# Hectic Weekend - A Few More North Florida Redfish Photos



## Canoeman (Jul 23, 2008)

I had to photograph a concert Friday until late in the evening. As a result I missed Friday afternoon's flood tide. 










Saturday afternoon we had a fly fishing club outing, so I processed photos until time to go fishing, and then had a good day on the flats.



















I got home late afternoon all salty and nasty with only about 1/2 hour before I had to go out of town to see my best little buddy. A little hurrying around, and I made it, although by this time I was getting sleep deprived edgy. This kinda makes up for it though.
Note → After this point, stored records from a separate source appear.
(* ===== verification/Operator.v ===== *)
(** * The operator (operator/controllers/http)

    [Reconcile] and everything it calls, over any [Client]. The operator's
    memory is its routing table and the HTTPScaledObject at hand, which the
    functions of the package change through pointers: both are state beside the
    client's. *)

From S2P Require Import Prelude GoStrings GoUrl Json Queue Routing ConfigMaps Net Config K8s Hso Kube.

(** ** State *)

Record rstate (W : Type) : Type := mkRstate {
  rs_world : W;
  rs_table : Table;
  rs_httpso : HTTPScaledObject;
}.
Arguments mkRstate {W} rs_world rs_table rs_httpso.
Arguments rs_world {W} r.
Arguments rs_table {W} r.
Arguments rs_httpso {W} r.

(** [k8serrors.IsNotFound] and [IsAlreadyExists] look through wrapped errors. *)
Fixpoint IsNotFound (e : error) : bool :=
  match e with ApiNotFound _ => true | Wrap e _ => IsNotFound e | _ => false end.
Fixpoint IsAlreadyExists (e : error) : bool :=
  match e with ApiAlreadyExists _ => true | Wrap e _ => IsAlreadyExists e | _ => false end.

Section operator.
Context `{Client W}.
Abbreviation M := (ST (rstate W)).

(** A call of the client. *)
Definition api {A} (m : ST W A) : M A := λ s,
  let '(r, w) := m (rs_world s) in (r, mkRstate w (rs_table s) (rs_httpso s)).

(** A method of the routing table. *)
Definition on_table {A} (f : Table → res A * Table) : M A := λ s,
  let '(r, t) := f (rs_table s) in (r, mkRstate (rs_world s) t (rs_httpso s)).

Definition set_httpso (o : HTTPScaledObject) : M unit := λ s,
  (Ok tt, mkRstate (rs_world s) (rs_table s) o).

Definition get_httpso : M HTTPScaledObject := λ s, (Ok (rs_httpso s), s).

Definition wrap_err {A} (msg : string) (m : M A) : M A := λ s,
  let '(r, s') := m s in (map_err (λ e, Wrap e msg) r, s').

(** ** Conditions and status *)

(** [AddCondition(httpso, *SetMessage(CreateCondition(...), message))]. *)
Definition add_condition (condType : HTTPScaledObjectCreationStatus) (status : ConditionStatus)
    (reason : HTTPScaledObjectConditionReason) (message : string) : M unit := λ s,
  (Ok tt,
   mkRstate (rs_world s) (rs_table s)
     (AddCondition (rs_httpso s)
        (SetMessage (CreateCondition (Now_RFC3339 (rs_world s)) condType status reason) message))).

(** The update decodes the server's answer into the object; an error is logged. *)
Definition SaveStatus : M unit := λ s,
  match Status_Update (rs_httpso s) (rs_world s) with
  | (Ok o, w) => (Ok tt, mkRstate w (rs_table s) o)
  | (Err _, w) => (Ok tt, mkRstate w (rs_table s) (rs_httpso s))
  | (Panic p, w) => (Panic p, mkRstate w (rs_table s) (rs_httpso s))
  end.

(** ** Finalizers *)

Definition update_httpso : M unit := λ s,
  match Update_HTTPScaledObject (rs_httpso s) (rs_world s) with
  | (Ok o, w) => (Ok tt, mkRstate w (rs_table s) o)
  | (Err e, w) => (Err e, mkRstate w (rs_table s) (rs_httpso s))
  | (Panic p, w) => (Panic p, mkRstate w (rs_table s) (rs_httpso s))
  end.

Definition ensureFinalizer : M unit :=
  get_httpso ≫= λ httpso,
  if contains (hso_Finalizers httpso) httpScaledObjectFinalizer then mret tt
  else
    set_httpso (set_Finalizers (hso_Finalizers httpso ++ [httpScaledObjectFinalizer]) httpso) ≫= λ _,
    update_httpso.

Definition finalizeScaledObject : M unit :=
  get_httpso ≫= λ httpso,
  if contains (hso_Finalizers httpso) httpScaledObjectFinalizer then
    match remove (hso_Finalizers httpso) httpScaledObjectFinalizer with
    | Ok l => set_httpso (set_Finalizers l httpso) ≫= λ _, update_httpso
    | Err e => throw e
    | Panic p => crash p
    end
  else mret tt.

(** ** The routing table and its ConfigMap *)

Definition updateRoutingMap (namespace : string) : M unit :=
  wrap_err "routing table ConfigMap fetch error"
    (api (GetConfigMap namespace ConfigMapRoutingTableName)) ≫= λ routingConfigMap,
  (λ s, (map_err (λ e, Wrap e "ConfigMap save error")
           (SaveTableToConfigMap (rs_table s) routingConfigMap), s)) ≫= λ newCM,
  wrap_err "saving routing table ConfigMap to Kubernetes"
    (api (PatchConfigMap routingConfigMap newCM)) ≫= λ _,
  mret tt.

(** A host that is missing, or already there, is logged and passed over. *)
Fixpoint remove_hosts (hosts : list string) : M unit :=
  match hosts with
  | [] => mret tt
  | host :: hosts => try (on_table (RemoveTarget host)) ≫= λ _, remove_hosts hosts
  end.

Definition removeAndUpdateRoutingTable (hosts : list string) (namespace : string) : M unit :=
  remove_hosts hosts ≫= λ _, updateRoutingMap namespace.

Fixpoint add_hosts (hosts : list string) (target : Target) : M unit :=
  match hosts with
  | [] => mret tt
  | host :: hosts => try (on_table (AddTarget host target)) ≫= λ _, add_hosts hosts target
  end.

Definition addAndUpdateRoutingTable (hosts : list string) (target : Target) (namespace : string) : M unit :=
  add_hosts hosts target ≫= λ _, updateRoutingMap namespace.

(** ** The ScaledObject *)

(** [httpso.Spec.ScaleTargetRef], dereferenced. *)
Definition scale_target (o : HTTPScaledObject) : M ScaleTargetRef :=
  match spec_ScaleTargetRef (hso_Spec o) with
  | Some ref => mret ref
  | None => crash "nil pointer dereference"
  end.

Definition app_scaled_object (externalScalerHostName : string) (httpso : HTTPScaledObject)
    (ref : ScaleTargetRef) : ScaledObject :=
  let replicas := spec_Replicas (hso_Spec httpso) in
  NewScaledObject (hso_Namespace httpso) (hso_Name httpso +:+ "-app") (ref_Deployment ref)
    externalScalerHostName (default [] (spec_Hosts (hso_Spec httpso)))
    (replicas ≫= rep_Min) (replicas ≫= rep_Max) (spec_CooldownPeriod (hso_Spec httpso)).

Definition createOrUpdateScaledObject (externalScalerHostName : string) : M unit :=
  get_httpso ≫= λ httpso,
  scale_target httpso ≫= λ ref,
  let appScaledObject := app_scaled_object externalScalerHostName httpso ref in
  try (api (Create_ScaledObject appScaledObject)) ≫= λ r,
  match r with
  | inl _ => mret tt
  | inr err =>
      if IsAlreadyExists err then
        api (Get_ScaledObject (ObjKey (hso_Namespace httpso) (so_Name appScaledObject))) ≫= λ _,
        api (Patch_ScaledObject appScaledObject)
      else
        add_condition ErrorStatus ConditionFalse ErrorCreatingAppScaledObject (Error_string err) ≫= λ _,
        throw err
  end ≫= λ _,
  add_condition Created ConditionTrue AppScaledObjectCreated "App ScaledObject created".

(** ** Application resources *)

Definition removeApplicationResources (baseConfig : OperatorConfig.Base) : M unit :=
  deferred SaveStatus (
    add_condition Terminating ConditionUnknown TerminatingResources "Received termination signal" ≫= λ _,
    get_httpso ≫= λ httpso,
    match AppScaledObjectName httpso with
    | Ok name =>
        try (api (Delete_ScaledObject (ObjKey (hso_Namespace httpso) name))) ≫= λ r,
        match r with
        | inl _ => mret tt
        | inr err =>
            if IsNotFound err then mret tt
            else
              add_condition ErrorStatus ConditionFalse AppScaledObjectTerminationError (Error_string err) ≫= λ _,
              throw err
        end
    | Err e => throw e
    | Panic p => crash p
    end ≫= λ _,
    add_condition Terminated ConditionTrue AppScaledObjectTerminated "" ≫= λ _,
    get_httpso ≫= λ httpso,
    removeAndUpdateRoutingTable (default [] (spec_Hosts (hso_Spec httpso)))
      (OperatorConfig.base_CurrentNamespace baseConfig)).

Definition httpso_target (baseConfig : OperatorConfig.Base) (httpso : HTTPScaledObject)
    (ref : ScaleTargetRef) : Target :=
  NewTarget (hso_Namespace httpso) (ref_Service ref) (ref_Port ref) (ref_Deployment ref)
    (default (OperatorConfig.base_TargetPendingRequests baseConfig)
       (spec_TargetPendingRequests (hso_Spec httpso))).

Definition createOrUpdateApplicationResources (baseConfig : OperatorConfig.Base)
    (externalScalerConfig : OperatorConfig.ExternalScaler) : M unit :=
  deferred SaveStatus (
    add_condition Pending ConditionUnknown PendingCreation
      "Identified HTTPScaledObject creation signal" ≫= λ _,
    createOrUpdateScaledObject
      (OperatorConfig.HostName externalScalerConfig (OperatorConfig.base_CurrentNamespace baseConfig)) ≫= λ _,
    get_httpso ≫= λ httpso,
    scale_target httpso ≫= λ ref,
    addAndUpdateRoutingTable (default [] (spec_Hosts (hso_Spec httpso)))
      (httpso_target baseConfig httpso ref) (OperatorConfig.base_CurrentNamespace baseConfig)).

(** ** Reconcile *)

Record reconciler : Type := mkReconciler {
  InterceptorConfig : OperatorConfig.Interceptor;
  ExternalScalerConfig : OperatorConfig.ExternalScaler;
  BaseConfig : OperatorConfig.Base;
}.

(** [ctrl.Result]'s [RequeueAfter], and the error. *)
Definition outcome : Type := Duration * option error.

Definition sanitize : M unit := λ s,
  let '(r, o) := sanitizeHosts (rs_httpso s) in (r, mkRstate (rs_world s) (rs_table s) o).

(** What follows the [Get]. *)
Definition reconcile_object (c : reconciler) : M outcome :=
  get_httpso ≫= λ httpso,
  match hso_DeletionTimestamp httpso with
  | Some _ =>
      try (removeApplicationResources (BaseConfig c)) ≫= λ r,
      match r with
      | inr removeErr => mret (1000 * Millisecond, Some removeErr)
      | inl _ =>
          try finalizeScaledObject ≫= λ r,
          mret (0, match r with inl _ => None | inr e => Some e end)
      end
  | None =>
      try ensureFinalizer ≫= λ r,
      match r with
      | inr err => mret (0, Some err)
      | inl _ =>
          try sanitize ≫= λ r,
          match r with
          | inr err => mret (0, Some err)
          | inl _ =>
              try (createOrUpdateApplicationResources (BaseConfig c) (ExternalScalerConfig c)) ≫= λ r,
              match r with
              | inr err =>
                  try (removeApplicationResources (BaseConfig c)) ≫= λ _, mret (0, Some err)
              | inl _ =>
                  add_condition Ready ConditionTrue HTTPScaledObjectIsReady "Finished object creation" ≫= λ _,
                  SaveStatus ≫= λ _,
                  mret (0, None)
              end
          end
      end
  end.

(** The operator's memory between calls is its client and its table. *)
Definition Reconcile (c : reconciler) (req : objKey) (w : W) (t : Table) : res outcome * (W * Table) :=
  match Get_HTTPScaledObject req w with
  | (Err err, w) =>
      if IsNotFound err then (Ok (0, None), (w, t)) else (Ok (500 * Millisecond, Some err), (w, t))
  | (Panic p, w) => (Panic p, (w, t))
  | (Ok httpso, w) =>
      let '(r, s) := reconcile_object c (mkRstate w t httpso) in
      (r, (rs_world s, rs_table s))
  end.

(** ** Pinging the interceptors *)

(** One GET per endpoint, all of them made; the error is that of the first that
    failed ([get] answers in the order of the endpoints). *)
Fixpoint ping_all (get : string → ST W unit) (urls : list URL) : ST W unit := λ w,
  match urls with
  | [] => (Ok tt, w)
  | u :: urls =>
      match get (URL_String u +:+ "/routing_ping") w with
      | (Panic p, w) => (Panic p, w)
      | (r, w) =>
          match ping_all get urls w, r with
          | (Ok _, w), Err e => (Err e, w)
          | (Err _, w), Err e => (Err e, w)
          | x, _ => x
          end
      end
  end.

Definition pingInterceptors (get : string → ST W unit) (ns interceptorSvcName interceptorPort : string) : ST W unit := λ w,
  match EndpointsForService ns interceptorSvcName interceptorPort EndpointsFuncForControllerClient w with
  | (Err e, w) => (Err (Wrap e "pingInterceptors"), w)
  | (Panic p, w) => (Panic p, w)
  | (Ok endpointURLs, w) => ping_all get endpointURLs w
  end.
End operator.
Glad to get home and relax this evening. Here are some fishing photos from the past month or so. 

This one I'm proud of. They're tough on a fly rod.










Chillin' one midweek afternoon with friends



















Submarine photo










Heavy tropical clouds as Irene passes offshore


----------



## EER (Jul 16, 2011)

You covered a lot of ground in this report. Enjoyed the Pics.


----------



## tom_in_orl (Dec 9, 2006)

Wow great pics and report. Any chance I can get a copy of this one in a large format for a background?



>


----------



## tbutler (Dec 16, 2008)

X2!!


----------



## TidewateR (Nov 11, 2009)

Great pictures thanks for sharing

-That sheep is a trophy in my book! How did he eat? what fly? I would like to hear about it.


----------



## HaMm3r (Dec 11, 2006)

Again, great pictures! I too really would like to know what that sheepie ate. In the last two weeks, I've made probably 35-40 fly presentations to sheepshead without the slightest interest. :-/


----------